This handsome and charming fellow pictured above is my dog Tay-Tay or more formerly Taylor. He is almost 12 years old, kind, sweet and sheds enough hair each day to create another dog of equal size. Of course nearly everything I wear is black. In the morning I get dressed and look down to see blonde dog hair all over me! I grab a lent roller and roll, roll, roll it all over to get the dog hair off. I get in the car and look down to see more dog hair on my pants. I get out of the car and grab the lent roller I keep behind the seat. I roll, roll, roll until I am dog hair free then head off to work. As I walk into my office I look down and see dog hair hanging on my shirt. I grab the lent roller on my desk. I roll, roll, roll until the dog hair is gone. As I sit in a meeting later that day I look down and see DOG HAIR on my sleeve! Ugh!

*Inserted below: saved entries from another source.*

(** * ci1d.datasetdefs: dataset containers and their summary statistics

    A shallow embedding of [ci1d/datasetdefs.py].  The module defines four
    dataset classes on top of numpy arrays:

    - [UnivariateDataset0D], [UnivariateDataset1D] (mean, std, range);
    - [BivariateDataset0D], [BivariateDataset1D] (covariance, its singular
      value decomposition and the sign convention of the principal axes).

    Modelling decisions.

    - numpy arrays are a shape together with a flat, row-major buffer, as
      numpy stores them.  The entries are exact rationals: rounding, nan and
      infinities of float64 are not represented, so divisions by a zero
      count (which numpy answers with nan and a warning) are outside the
      model and follow [Qdiv].
    - Python exceptions are results [Raise e], [e] being the name of the
      exception class.
    - The array handed to a constructor stays shared with the caller
      ([np.asarray] does not copy an array), and [y[:,frame,:]] is a view.
      Arrays therefore live in a store and a dataset holds a reference to
      its data; the decomposition cached in [_U], [_s], [_R] is private to
      the dataset and is kept by value.
    - LAPACK's decomposition routine and the square root are external
      numerical routines: they are parameters of the development.
    - The attributes [self.y], [self.J], [self.Q], ... are the fields
      [self_y], [self_J], [self_Q], ... of a record ([Q] being the type of
      the rationals); a method a class does not have raises
      [AttributeError]. *)

From Stdlib Require Import QArith Qminmax Qfield Lqa ZArith List Lia.
From stdpp Require Import base gmap strings.
Import ListNotations.
(** The step recommended for an axis of more than 1000 samples is the one
    recommended for 1001. *)
Lemma capped (n : nat) : (1000 < n)%nat ->
  forall angle_max nb_max,
    recommended angle_max nb_max (Z.of_nat n)
    = recommended angle_max nb_max (Z.of_nat 1001).
Proof.
  intros H angle_max nb_max.
  rewrite (recommended_beyond _ _ (Z.of_nat n)) by lia. reflexivity.
Qed.

(** X10.  For a radial axis of 2 to 360 samples and an azimuth axis of at
    least 2 samples (a plane-symmetrical one of at most 720, or of more
    than 1000), the recommended steps are at least half a degree, so the
    target grid has at most 181 radial and 721 azimuthal samples. *)
Theorem recommended_precision_is_workable
        (scatterRadial scatterAzimuth : list Q) (symmetry : string) :
  (2 <= length scatterRadial <= 360)%nat ->
  (2 <= length scatterAzimuth)%nat ->
  (symmetry = "PlaneSymmetrical"%string ->
   (length scatterAzimuth <= 720)%nat \/ (1000 < length scatterAzimuth)%nat) ->
  exists precisionTheta precisionPhi,
    phi_theta_recommended_precision scatterRadial scatterAzimuth symmetry
    = Ok (precisionTheta, precisionPhi) /\
    1 # 2 <= precisionTheta /\ 1 # 2 <= precisionPhi /\
    (axis_count 90 precisionTheta <= 181)%nat /\
    (axis_count 360 precisionPhi <= 721)%nat.
Proof.
  intros Hr Ha Hsym.
  rewrite recommended_precision_general by lia.
  eexists _, _. split; [reflexivity|].
  assert (Ht : workable 90 1000 90 181 (length scatterRadial) = true).
  { pose proof workable_theta as Hall. rewrite forallb_forall in Hall.
    apply Hall. apply in_seq. lia. }
  apply workable_spec in Ht. destruct Ht as [Ht1 Ht2].
  assert (Hp : workable (fst (phi_range symmetry)) (snd (phi_range symmetry))
                        360 721
                        (if (1000 <? length scatterAzimuth)%nat
                         then 1001%nat else length scatterAzimuth) = true).
  { unfold phi_range.
    destruct (String.eqb_spec symmetry "PlaneSymmetrical") as [E|E];
      cbn [fst snd].
    - pose proof workable_phi_plane as Hall. rewrite forallb_forall in Hall.
      apply Hall.
      destruct (Nat.ltb_spec 1000 (length scatterAzimuth)) as [H|H].
      + left. reflexivity.
      + right. apply in_seq. destruct (Hsym E); lia.
    - pose proof workable_phi as Hall. rewrite forallb_forall in Hall.
      apply Hall. apply in_seq.
      destruct (Nat.ltb_spec 1000 (length scatterAzimuth)); lia. }
  apply workable_spec in Hp. destruct Hp as [Hp1 Hp2].
  assert (E : recommended (fst (phi_range symmetry)) (snd (phi_range symmetry))
                          (len scatterAzimuth)
              = recommended (fst (phi_range symmetry))
                            (snd (phi_range symmetry))
                            (Z.of_nat (if (1000 <? length scatterAzimuth)%nat
                                       then 1001%nat
                                       else length scatterAzimuth))).
  { unfold len.
    destruct (Nat.ltb_spec 1000 (length scatterAzimuth)) as [H|H];
      [apply capped; exact H|reflexivity]. }
  rewrite E. unfold len. repeat split; assumption.
Qed.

I am reading and discussing with a group of people Emergent Strategy by Adrienne Maree Brown which is a fabulous book about shaping change and our world from a completely different position than power over others and so much more than I cannot adequately share with you in this post. Read it! Then let’s talk! One of the bits of wisdom in this approach to change is “Change is constant. Be like water” Both the cool thing and the hard thing about living into God’s Abundance and responding to change from a place of abundant and infinite Love is that you need to move quickly. And moving quickly requires living from the deep core of your being so you can flow like water.
When I don’t have time to think my way through something I find that my scarcity-based fear really shows itself! It shows itself because I have only managed to change some of my thinking but not really my soul’s DNA, yet. Like the dog hair, I find that when I’m moving quickly and responding like water to the changes before me, that ugly fear-based stuff bubbles up. It bubbles up when I am discussing church finances. It bubbles up when I notice my daughter needs new glasses. It spills all over the place when I am talking with a friend about our aging and retirement plans. I am drowning in scarcity-fear when I consider ………well, you get the idea. Just when I think I have carefully isolated my scarcity-based thinking another dog hair of scarcity pops up. Sigh.
Will you join me in this journey toward changing our soul’s relationship to the Myth of Scarcity? The only way to do this life and soul changing work is within community! Tell someone about the work you wish to do and invite them to join you. You don’t need to do this work alone! I am eager to hear of your experiences of in living into the Abundance of God!